Gillette frunció el ceño y no contestó.
—Un yanqui en la corte del rey Arturo —siguió Phate—. ¿No? Bueno, trata de un hombre del siglo pasado que es transportado a la Inglaterra medieval. Contiene una escena totalmente fuera de serie cuando el héroe, u otro personaje, se mete en un aprieto y los caballeros van a matarlo.
—Jon, ponte las esposas —lo apuntó con la pistola.
—Sólo que el tipo, y esto es lo bueno, tiene un almanaque y mira la fecha del año que era, pongamos el 1 de junio de 1066, y ve que va a haber un eclipse total de Sol. Así que les dice a los caballeros que si no se rinden convertirá el día en noche. Y, por supuesto, no le creen pero llega el eclipse y todos se quedan alucinados y por eso el héroe se salva.
—¿Y?
—Tenía miedo de meterme en un aprieto aquí.
—Habla claro.
Phate no dijo nada. Pero unos segundos más tarde, cuando el reloj marcó las doce y media y el virus que Phate había cargado en el ordenador de la compañía eléctrica dejó totalmente a oscuras la UCC, quedó claro a qué se refería.

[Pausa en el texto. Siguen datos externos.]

(* ===== verification/TypeChecks.v ===== *)
(** * The validator: constants and types

    Models [validate_protocol], [validate_constants], [validate_type],
    [validate_constraint] and the presence-bit checks of [validate_struct_def]
    of [conduit/bgen/src/analyzer/validator.cpp], with the helpers for names and
    literals.  A check gives the errors it appends to [errors_]; [None] is
    undefined behaviour.  Warnings go to the log and are not modelled. *)

From stdpp Require Import base numbers list gmap strings pretty.
From Stdlib Require Import ZArith Lia Ascii.
From S2P Require Import Prelude CharConv AutoExpr ExprParser Ast AstBuilder TypeResolver ProtocolIndex Validation Names.

Open Scope Z_scope.

Declare Scope check_scope.
Delimit Scope check_scope with check.

(** ** Collecting errors *)

Abbreviation errors := (list ValidationError).

Definition report (loc : SourceLoc) (msg : string) : errors := [mkValidationError msg loc].
Definition when (b : bool) (es : errors) : errors := if b then es else [].

Definition both (a b : option errors) : option errors := x ← a; y ← b; Some (x ++ y).
Infix "+++" := both (at level 60, right associativity) : check_scope.
Open Scope check_scope.

(** A double quote. *)
Definition dq : string := String "034" EmptyString.
Definition quoted (s : string) : string := dq +:+ s +:+ dq.

Definition is_empty (s : string) : bool := String.eqb s "".

(** ** Literals *)

Definition is_valid_numeric_literal (s : string) : bool :=
  match txt s with
  | [] => false
  | _ =>
      let '(_, body) := minus_sign (txt s) in
      match body with
      | [] => false
      | c0 :: c1 :: _ :: _ =>
          if Ascii.eqb c0 "0" && (Ascii.eqb c1 "x" || Ascii.eqb c1 "X") then forallb isxdigit (drop 2 body)
          else forallb isdigit body
      | _ => forallb isdigit body
      end
  end.

(** Whether a value lies outside the range of an integer of 1 to 64 bits; the
    bounds are computed in [int64_t]. *)
Definition out_of_range (is_signed : bool) (bits v : Z) : bool :=
  if bits =? 64 then negb is_signed && (v <? 0)
  else
    let min_val := if is_signed then - Z.shiftl 1 (bits - 1) else 0 in
    let max_val := if is_signed then Z.shiftl 1 (bits - 1) - 1 else signed 64 (wrap 64 (Z.shiftl 1 bits - 1)) in
    (v <? min_val) || (max_val <? v).

(** ** Names *)

Definition check_keyword_collision (loc : SourceLoc) (bmdl_name kind : string) : errors :=
  let snake := to_snake_case bmdl_name in
  when (is_cpp_keyword snake)
    (report loc (kind +:+ " '" +:+ bmdl_name +:+ "' produces C++ keyword '" +:+ snake +:+
                 "' — rename to avoid compilation errors")).

(** ** Protocol and constants *)

Definition validate_protocol (p : Protocol) : errors :=
  when (is_empty (proto_name p)) (report (proto_loc p) "protocol name is empty")
  ++ when (is_empty (proto_version p)) (report (proto_loc p) "protocol version is empty").

Section checks.
Variable p : Protocol.
Variable idx : TypeIndex.

(** The value of a constant of an integer type. *)
Definition constant_value_errors (c : ConstDef) (t : TypeDef) : option errors :=
  let numeric := match td_base t with BaseUint | BaseInt => true | _ => false end in
  if negb numeric then Some []
  else if negb (is_valid_numeric_literal (const_value c)) then
    Some (report (const_loc c) ("constant '" +:+ const_name c +:+ "': value must be a valid numeric literal"))
  else if (0 <? td_bits t) && (td_bits t <=? 64) then
    v ← parse_literal (txt (const_value c));
    Some (match v with
          | Some v =>
              when (out_of_range (bool_decide (td_base t = BaseInt)) (td_bits t) v)
                (report (const_loc c) ("constant '" +:+ const_name c +:+ "': value " +:+ const_value c +:+ " exceeds "
                   +:+ pretty (td_bits t) +:+ "-bit range"))
          | None => []
          end)
  else Some [].

Definition constant_errors (names : gset string) (c : ConstDef) : option errors :=
  let n := const_name c in
  Some (when (is_empty n) (report (const_loc c) "constant has empty name")
        ++ check_keyword_collision (const_loc c) n "constant"
        ++ when (bool_decide (n ∈ names)) (report (const_loc c) ("duplicate constant name: " +:+ n))
        ++ when (is_empty (const_type_ref c)) (report (const_loc c) ("constant '" +:+ n +:+ "' missing 'type' attribute"))
        ++ when (is_empty (const_value c)) (report (const_loc c) ("constant '" +:+ n +:+ "' missing 'value' attribute")))
  +++ (if is_empty (const_type_ref c) || is_empty (const_value c) then Some []
       else t ← type_at p idx (const_type_ref c);
            match t with Some t => constant_value_errors c t | None => Some [] end).

Fixpoint constants_loop (names : gset string) (l : list ConstDef) : option errors :=
  match l with
  | [] => Some []
  | c :: l => constant_errors names c +++ constants_loop ({[const_name c]} ∪ names) l
  end.

Definition validate_constants : option errors := constants_loop ∅ (proto_constants p).

(** ** Enumerations and flags

    Types and fields have the same loops.  [place] says where the values are;
    [bits] bounds the ids of a field and is 0 for a type. *)

Fixpoint enum_loop (kind place : string) (bits : Z) (ids : gset Z) (names : gset string) (l : list EnumValue) : errors :=
  match l with
  | [] => []
  | ev :: l =>
      let n := enum_name ev in let id := enum_id ev in let loc := enum_loc ev in
      when (is_empty n) (report loc ("enum value has empty name in " +:+ place))
      ++ check_keyword_collision loc n kind
      ++ when (negb (is_valid_cpp_identifier (to_enum_value_name n)))
           (report loc ("enum value name '" +:+ n +:+ "' is not a valid C++ identifier after conversion"))
      ++ when (bool_decide (id ∈ ids)) (report loc ("duplicate enum id " +:+ pretty id +:+ " in " +:+ place))
      ++ when (bool_decide (n ∈ names)) (report loc ("duplicate enum name '" +:+ n +:+ "' in " +:+ place))
      ++ when (id <? 0) (report loc ("enum id must be non-negative in " +:+ place))
      ++ when ((0 <? bits) && (bits <? 64) && (signed 64 (wrap 64 (Z.shiftl 1 bits)) <=? id))
           (report loc ("enum id " +:+ pretty id +:+ " exceeds " +:+ pretty bits +:+ "-bit range in " +:+ place))
      ++ enum_loop kind place bits ({[id]} ∪ ids) ({[n]} ∪ names) l
  end.

(** A type whose width is not known has no range for its flags. *)
Fixpoint flags_loop (place : string) (bits : Z) (used : gset Z) (names : gset string) (l : list FlagDef) : errors :=
  match l with
  | [] => []
  | f :: l =>
      let n := flag_name f in let b := flag_bit f in let loc := flag_loc f in
      when (is_empty n) (report loc ("flag has empty name in " +:+ place))
      ++ when ((0 <? bits) && ((b <? 0) || (bits <=? b)))
           (report loc ("flag bit " +:+ pretty b +:+ " out of range [0, " +:+ pretty (bits - 1) +:+ "] in " +:+ place))
      ++ when (bool_decide (b ∈ used)) (report loc ("duplicate flag bit " +:+ pretty b +:+ " in " +:+ place))
      ++ when (bool_decide (n ∈ names)) (report loc ("duplicate flag name '" +:+ n +:+ "' in " +:+ place))
      ++ flags_loop place bits ({[b]} ∪ used) ({[n]} ∪ names) l
  end.

(** How many of enum, flags and scale or offset there are. *)
Definition trait_count (enums : list EnumValue) (flags : list FlagDef) (scaled : bool) : Z :=
  (match enums with [] => 0 | _ => 1 end) + (match flags with [] => 0 | _ => 1 end) + (if scaled then 1 else 0).

(** ** Constraints *)

Definition validate_constraint (c : Constraint) (context : string) : option errors :=
  Some (when (is_some (equals c) && (is_some (min_ c) || is_some (max_ c)))
          (report (constraint_loc c) (context +:+ ": constraint 'equals' and 'min/max' are mutually exclusive")))
  +++ match min_ c, max_ c with
      | Some lo, Some hi =>
          min_val ← parse_literal (txt lo);
          max_val ← parse_literal (txt hi);
          Some (match min_val, max_val with
                | Some a, Some b =>
                    when (b <? a) (report (constraint_loc c)
                      (context +:+ ": constraint min (" +:+ lo +:+ ") > max (" +:+ hi +:+ ")"))
                | _, _ => []
                end)
      | _, _ => Some []
      end.

(** ** Wire encodings

    [needs] says how the messages name the base an encoding requires: they differ
    between types and fields. *)
Definition encoding_errors (loc : SourceLoc) (who : string) (needs : PrimitiveBase -> string)
    (enc : WireEncoding) (base : PrimitiveBase) (bits : Z) : errors :=
  let requires name b :=
    when (negb (bool_decide (base = b))) (report loc (who +:+ ": wire-encoding '" +:+ name +:+ "' requires " +:+ needs b)) in
  let complain name what := report loc (who +:+ ": wire-encoding '" +:+ name +:+ "' requires " +:+ what) in
  match enc with
  | BCD =>
      requires "bcd" BaseUint
      ++ when ((0 <? bits) && negb (Z.rem bits 4 =? 0)) (complain "bcd" "bits divisible by 4")
  | BCD_S =>
      requires "bcd-s" BaseInt
      ++ when ((0 <? bits) && (bits <? 5)) (complain "bcd-s" "bits >= 5")
      ++ when ((0 <? bits) && negb (Z.rem (bits - 1) 4 =? 0)) (complain "bcd-s" "(bits - 1) divisible by 4")
  | BNR_S =>
      requires "bnr-s" BaseInt
      ++ when ((0 <? bits) && (bits <? 2)) (complain "bnr-s" "bits >= 2")
  | CB2 => requires "cb2" BaseInt
  | BNR => requires "bnr" BaseUint
  | WireDefault => []
  end.

Definition type_needs (b : PrimitiveBase) : string :=
  match b with BaseInt => "base='int'" | _ => "base='uint'" end.

(** ** Types *)

Definition is_numeric (b : PrimitiveBase) : bool := match b with BaseInt | BaseUint | BaseFloat => true | _ => false end.

Definition type_encoding_errors (t : TypeDef) : errors :=
  let who := "type '" +:+ td_name t +:+ "'" in
  let inapplicable name := report (td_loc t) (who +:+ ": wire-encoding is not applicable to " +:+ name +:+ " types") in
  match td_base t with
  | BaseFloat => inapplicable "float"
  | BaseBool => inapplicable "bool"
  | BaseString => inapplicable "string"
  | _ => []
  end
  ++ encoding_errors (td_loc t) who type_needs (td_wire_encoding t) (td_base t) (td_bits t).

Definition validate_type (t : TypeDef) : option errors :=
  let who := "type '" +:+ td_name t +:+ "'" in
  let complain what := report (td_loc t) (who +:+ ": " +:+ what) in
  let scaled := is_some (td_scale t) || is_some (td_offset t) in
  Some (when (is_empty (td_name t)) (report (td_loc t) "type has empty name")
        ++ check_keyword_collision (td_loc t) (td_name t) "type"
        ++ when (is_numeric (td_base t) && (td_bits t =? 0))
             (complain "numeric types (int, uint, float) must have bits > 0")
        ++ enum_loop "enum value" who 0 ∅ ∅ (td_enum_values t)
        ++ flags_loop who (td_bits t) ∅ ∅ (td_flags t)
        ++ when (1 <? trait_count (td_enum_values t) (td_flags t) scaled)
             (complain "enum, flags, and scale/offset are mutually exclusive")
        ++ when (scaled && negb (is_numeric (td_base t))) (complain "scale/offset only valid on numeric types")
        ++ match td_char_bits t with
           | Some n =>
               when ((n <? 1) || (8 <? n)) (complain "char-bits must be 1-8")
               ++ when (negb (is_some (td_length t))) (complain "char-bits requires fixed length")
           | None => []
           end)
  +++ match td_constraint t with Some c => validate_constraint c (td_name t) | None => Some [] end
  +++ Some (when (td_wire_encoding_explicit t) (type_encoding_errors t)).

Fixpoint types_loop (l : list TypeDef) : option errors :=
  match l with [] => Some [] | t :: l => validate_type t +++ types_loop l end.

Definition validate_types : option errors := types_loop (proto_types p).
End checks.

(** ** Presence bits of a bitmap struct *)

(** The kind, the name, the place and the bit of a child that may have one. *)
Definition presence_bit (c : StructChild) : option (string * string * SourceLoc * Z) :=
  match c with
  | ChField f => b ← f_bit f; Some ("field", f_name f, f_loc f, b)
  | ChStruct s => b ← sd_bit s; Some ("struct", sd_name s, sd_loc s, b)
  | ChChoice c => b ← ch_bit c; Some ("choice", ch_name c, ch_loc c, b)
  | ChArray a => b ← ad_bit a; Some ("array", ad_name a, ad_loc a, b)
  | ChFx _ | ChReserved _ | ChAlign _ => None
  end.

Definition is_choice (c : StructChild) : bool := match c with ChChoice _ => true | _ => false end.

(** The extension bit of each octet is checked for everything but a choice. *)
Fixpoint bitmap_loop (s : StructDef) (used : gset Z) (l : list StructChild) : errors :=
  match l with
  | [] => []
  | c :: l =>
      match presence_bit c with
      | None => bitmap_loop s used l
      | Some (kind, n, loc, b) =>
          when ((b <? 0) || (bitmap_bits s <=? b))
            (report loc (kind +:+ " '" +:+ n +:+ "' bit " +:+ pretty b +:+ " out of range [0, "
               +:+ pretty (bitmap_bits s - 1) +:+ "] in " +:+ sd_name s))
          ++ when (bool_decide (b ∈ used)) (report loc ("duplicate bitmap bit " +:+ pretty b +:+ " in " +:+ sd_name s))
          ++ match bitmap_ext s with
             | Some e =>
                 when (negb (is_choice c) && (Z.rem b 8 =? e))
                   (report loc (kind +:+ " '" +:+ n +:+ "' uses extension bit position " +:+ pretty e +:+ " in " +:+ sd_name s))
             | None => []
             end
          ++ bitmap_loop s ({[b]} ∪ used) l
      end
  end.

Definition bitmap_errors (s : StructDef) : errors :=
  if is_bitmap s then
    match bitmap_ext s with
    | Some e =>
        when ((e <? 0) || (8 <=? e))
          (report (sd_loc s) ("bitmap ext bit must be 0-7 (per-octet), got " +:+ pretty e +:+ " in " +:+ sd_name s))
    | None => []
    end
    ++ bitmap_loop s ∅ (sd_children s)
  else [].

La habitación permaneció en la más estricta oscuridad.
Gillette se echó hacia atrás, levantó el arma de Backle y buscó su blanco entre las sombras. Phate le golpeó con su potente puño en el cuello y lo dejó aturdido. Luego arrojó a Gillette contra la pared del cubículo, y lo tiró al suelo.
Oyó un tintineo cuando Phate guardó sus llaves y las otras cosas que habían quedado sobre el escritorio. Gillette se lanzó hacia delante tratando de retener la cartera. Pero Phate ya la había agarrado y todo lo que Gillette pudo conservar fue el reproductor de CD. Sintió un dolor agudo cuando Phate lo golpeó con la llave mecánica en la espinilla. Gillette se quedó de rodillas, alzó la pistola de Backle y, tras haber apuntado donde creía que se encontraba Phate, disparó.
Pero no pasó nada. Parece ser que tenía el seguro puesto. Y cuando intentó quitarlo un pie le pateó la mandíbula. La pistola se le cayó de la mano y, una vez más, fue a dar contra el suelo.